La chaleur de ce mois d’août s’était abattue sur la ville. Nulle part on ne pouvait trouver de répit. Ils étaient dans l’une de ces petites rues à confidences, bordées de fleurs, dont la ville de Québec regorge, ressemblant à ces anciennes cartes postales entourées de dentelle. Ils se sont arrêtés à la Place d’Armes où Maureen avisa un banc et ils s’assirent côte-à-côte sous un énorme chêne. Un orchestre militaire jouait, dans un kiosque à proximité, La Pastorale de Ludwig van Beethoven. La belle musique, l’agréable compagnie de cet homme, elle se sentait sublimer. Elle murmura :
- Daniel, vous êtes vraiment un homme gentil et charmant.
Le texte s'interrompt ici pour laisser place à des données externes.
(** * DaisenBot dataset generator: the benchmark-processing orchestration

    A shallow embedding of [create_data.py]: the file-name formatting, the
    benchmark runner, the doubling search for the base problem size, the
    normal (combinatorial) and special sweeps with their shared index
    counter, the per-run records and the per-benchmark summary; and, after
    it, of the upload of a benchmark in [upload_data.py] with the Drive
    helpers of [google_drive.py] it relies on.

    Conventions of the embedding.
    - Python [int] is [Z] (unbounded); the index counter, which starts at 0
      and is only incremented, is [nat].
    - [size_mb] is either the integer 0 that the runner returns when there is
      no artifact, or the float [round(bytes / 2^20, 2)].  For files below
      2^53 bytes the division is exact and [round] is the correctly rounded
      half-to-even value, so the float is represented by its number of
      hundredths, and [repr] of it is the shortest decimal that denotes it.
    - Python dicts read from the configuration are [gmap]s; a record document
      (a dict with a fixed set of keys) is a Rocq record.
    - The external world (the build, the benchmark processes, the moves) is an
      oracle [world]; the k-th benchmark invocation of a run sees [w_proc k].
    - [print] calls and the purge / deletion of stray artifacts in the working
      directory have no effect on what is modelled and are left out.
    - Exceptions the source does not catch (a record that cannot be written,
      an unbalanced quote in an argument string) end the process; the model
      covers the runs in which they do not occur. *)

From Stdlib Require Import ZArith NArith List String Ascii Lia.
From Stdlib Require Import Decimal DecimalFacts DecimalNat DecimalString.
From stdpp Require Import gmap strings list.

Local Open Scope string_scope.
Local Open Scope list_scope.
Local Open Scope Z_scope.

(** ** Strings and numbers as Python prints them *)

(** [str(n)] for an [int]. *)
Definition str_of_Z (z : Z) : string := NilEmpty.string_of_int (Z.to_int z).

Definition str_of_nat (n : nat) : string := NilEmpty.string_of_uint (Nat.to_uint n).

Definition str_of_N (n : N) : string := NilEmpty.string_of_uint (N.to_uint n).

Fixpoint zeros (k : nat) : string :=
  match k with
  | O => ""
  | S k' => String "0" (zeros k')
  end.

(** [f"{index:04d}"] for a non-negative index: the decimal digits, filled on
    the left with zeros up to width 4 (never truncated). *)
Definition fmt_04d (index : nat) : string :=
  let s := str_of_nat index in
  zeros (4 - String.length s) +:+ s.

(** [s.lstrip("-")] *)
Fixpoint lstrip_dash (s : string) : string :=
  match s with
  | String "-" s' => lstrip_dash s'
  | _ => s
  end.

(** [s.replace(old, new)] for a non-empty [old]: leftmost, non-overlapping
    occurrences.  [skip] counts the characters of a match still to drop. *)
Fixpoint replace_from (old new : string) (skip : nat) (s : string) : string :=
  match s with
  | "" => ""
  | String c s' =>
      match skip with
      | S k => replace_from old new k s'
      | O =>
          if String.prefix old s
          then new +:+ replace_from old new (String.length old - 1) s'
          else String c (replace_from old new 0 s')
      end
  end.

Definition str_replace (old new s : string) : string := replace_from old new 0 s.

(** The final path component: [os.path.basename], and [Path(..).name] for a
    path that does not end with a separator. *)
Fixpoint basename_from (acc s : string) : string :=
  match s with
  | "" => acc
  | String "/" s' => basename_from s' s'
  | String _ s' => basename_from acc s'
  end.

Definition basename (s : string) : string := basename_from s s.

(** [os.path.join(a, b)] on POSIX. *)
Fixpoint ends_with_slash (s : string) : bool :=
  match s with
  | "" => false
  | String c "" => Ascii.eqb c "/"
  | String _ s' => ends_with_slash s'
  end.

Definition path_join (a b : string) : string :=
  match b with
  | String "/" _ => b
  | _ => if String.eqb a "" || ends_with_slash a then a +:+ b else a +:+ "/" +:+ b
  end.

(** ** File names *)

Definition MGPUSIM_COMMIT_SHA : string := "8ef2478f927933de2711ddea400927453079955c".
Definition DATA_TASK_PREFIX : string := "D".

Definition format_data_filename (bench_id type_id : string) (index : nat) : string :=
  DATA_TASK_PREFIX +:+ bench_id +:+ type_id +:+ fmt_04d index +:+ ".sqlite3".

(** The [id] of a record: the trace file name without its extension. *)
Definition record_id (bench_id type_id : string) (index : nat) : string :=
  str_replace ".sqlite3" "" (format_data_filename bench_id type_id index).

(** Modelled from the spec: the reader of file names, which the repository
    does not have (section 8: parsing the formatted name recovers the
    benchmark id, the type id and the index).  It reads the prefix, two
    characters of benchmark id, one character of type id, decimal digits and
    the extension. *)
Fixpoint strip_suffix (suf s : string) : option string :=
  if String.eqb s suf then Some ""
  else match s with
       | "" => None
       | String c s' => option_map (String c) (strip_suffix suf s')
       end.

Definition parse_data_filename (s : string) : option (string * string * nat) :=
  match s with
  | String "D" (String b1 (String b2 (String t rest))) =>
      match strip_suffix ".sqlite3" rest with
      | Some digits =>
          match NilEmpty.uint_of_string digits with
          | Some d => Some (String b1 (String b2 ""), String t "", Nat.of_uint d)
          | None => None
          end
      | None => None
      end
  | _ => None
  end.


(** ** Measured sizes *)

Inductive mb : Type :=
| MbInt (z : Z)              (* a Python int: the literal 0 the runner returns *)
| MbFloat (hundredths : N).  (* a Python float holding a two-decimal value *)

(** [repr] of a float that holds [h / 100]: at least one decimal, no trailing
    zero beyond it. *)
Definition repr_hundredths (h : N) : string :=
  let frac := (h mod 100)%N in
  str_of_N (h / 100) +:+ "." +:+
  (if (frac mod 10 =? 0)%N
   then str_of_N (frac / 10)
   else str_of_N (frac / 10) +:+ str_of_N (frac mod 10)).

Definition fmt_mb (m : mb) : string :=
  match m with
  | MbInt z => str_of_Z z
  | MbFloat h => repr_hundredths h
  end.

(** [f"{size_mb} MB" if size_mb is not None else "0 MB"]; the runner never
    returns [None] for the size, so the second branch is dead. *)
Definition size_field (m : mb) : string := fmt_mb m +:+ " MB".

(** [size_mb < benchmark_trace_min_size_MB] *)
Definition mb_ltb (m : mb) (threshold : Z) : bool :=
  match m with
  | MbInt z => z <? threshold
  | MbFloat h => Z.of_N h <? 100 * threshold
  end.

(** [round(size_bytes / (1024 * 1024), 2)], in hundredths, ties to even. *)
Definition size_mb_of_bytes (size_bytes : N) : N :=
  let n := (size_bytes * 100)%N in
  let q := (n / 1048576)%N in
  let r := (n mod 1048576)%N in
  if (2 * r <? 1048576)%N then q
  else if (1048576 <? 2 * r)%N then (q + 1)%N
  else if N.even q then q else (q + 1)%N.

(** ** The benchmark runner *)

(** A file of the working directory matching [akita_sim_*.sqlite3]. *)
Record afile : Type := { af_name : string; af_mtime : Z; af_size : N }.

(** What one benchmark process leaves behind: its return code and the
    matching files found afterwards, in the order the glob lists them. *)
Record proc : Type := { returncode : Z; matches : list afile }.

Record run_result : Type :=
  { succeeded : bool; size_mb : mb; produced_path : option string }.

(** [matches.sort(key=mtime, reverse=True); matches[0]]: the sort is stable,
    so among the most recent files the first listed one is chosen. *)
Fixpoint newest (best : afile) (l : list afile) : afile :=
  match l with
  | [] => best
  | f :: l' => newest (if af_mtime best <? af_mtime f then f else best) l'
  end.

Definition measure (pr : proc) : run_result :=
  if negb (returncode pr =? 0)
  then {| succeeded := false; size_mb := MbInt 0; produced_path := None |}
  else match matches pr with
       | [] => {| succeeded := true; size_mb := MbInt 0; produced_path := None |}
       | f :: l =>
           let src := newest f l in
           {| succeeded := true;
              size_mb := MbFloat (size_mb_of_bytes (af_size src));
              produced_path := Some (af_name src) |}
       end.

(** ** Configuration, documents, world and state *)

(** A candidate value of the configuration, and [str(val)]. *)
Inductive jvalue : Type :=
| JInt (z : Z)
| JStr (s : string).

Definition py_str (v : jvalue) : string :=
  match v with
  | JInt z => str_of_Z z
  | JStr s => s
  end.

Record bconf : Type :=
  { bc_id : string;
    base_script : string;
    size_arg : string;
    size_arg_start : Z;
    normal_arg_list : list string;
    normal_arg_values : gmap string (list jvalue);
    special_arg_list : list string }.

Record profile : Type :=
  { benchmark_config : gmap string bconf;
    data_save_path : string;
    data_record_save_path : string;
    benchmark_path : string;
    benchmark_base_arg : string;
    benchmark_trace_filename_arg : string;
    benchmark_trace_min_size_MB : Z }.

Record record : Type :=
  { rec_id : string;
    rec_benchmark : string;
    rec_benchmark_cmd : string;
    rec_trace_file : string;
    rec_mgpusim_commit_SHA : string;
    rec_size : string;
    rec_comment : string }.

Record summary : Type :=
  { sum_benchmark : string;
    sum_data : list string;
    sum_data_record : list string }.

Inductive doc : Type :=
| DocRecord (r : record)
| DocSummary (s : summary).

(** The outside of the program.  [w_proc k] is what the k-th benchmark
    invocation does, [w_move k] whether the relocation of its artifact
    succeeds, [w_go_build d] the return code of [go build] in [d]. *)
Record world : Type :=
  { w_isdir : string -> bool;
    w_go_build : string -> Z;
    w_proc : nat -> proc;
    w_move : nat -> bool;
    w_summary_ok : bool }.

(** The state threaded through [process_benchmark].
    - [clock]: number of benchmark invocations so far;
    - [executed]: their argument vectors, oldest first;
    - [record_dir]: the journal of the record directory, every file written
      with its content, oldest first (in the directory a later write of a
      name replaces the earlier one);
    - [data_dir]: the files relocated into the trace directory;
    - [idx_counter], [produced_traces], [produced_records]: the locals. *)
Record state : Type :=
  { clock : nat;
    executed : list (list string);
    record_dir : list (string * doc);
    data_dir : gset string;
    idx_counter : nat;
    produced_traces : list string;
    produced_records : list string }.

Definition enter (st : state) : state :=
  {| clock := clock st; executed := executed st; record_dir := record_dir st;
     data_dir := data_dir st;
     idx_counter := 0; produced_traces := []; produced_records := [] |}.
Je me sens bien près de vous, mais peut-être aviez-vous prévu d’autres occupations aujourd’hui ?
- L’occupation que j’ai en ce moment est la plus importante de toutes, dit-il en souriant. J’ai demandé et obtenu congé pour la journée que je tenais à partager avec vous, tous les deux, seul à seule. Je dois vous entretenir d’un projet qui me tient à cœur.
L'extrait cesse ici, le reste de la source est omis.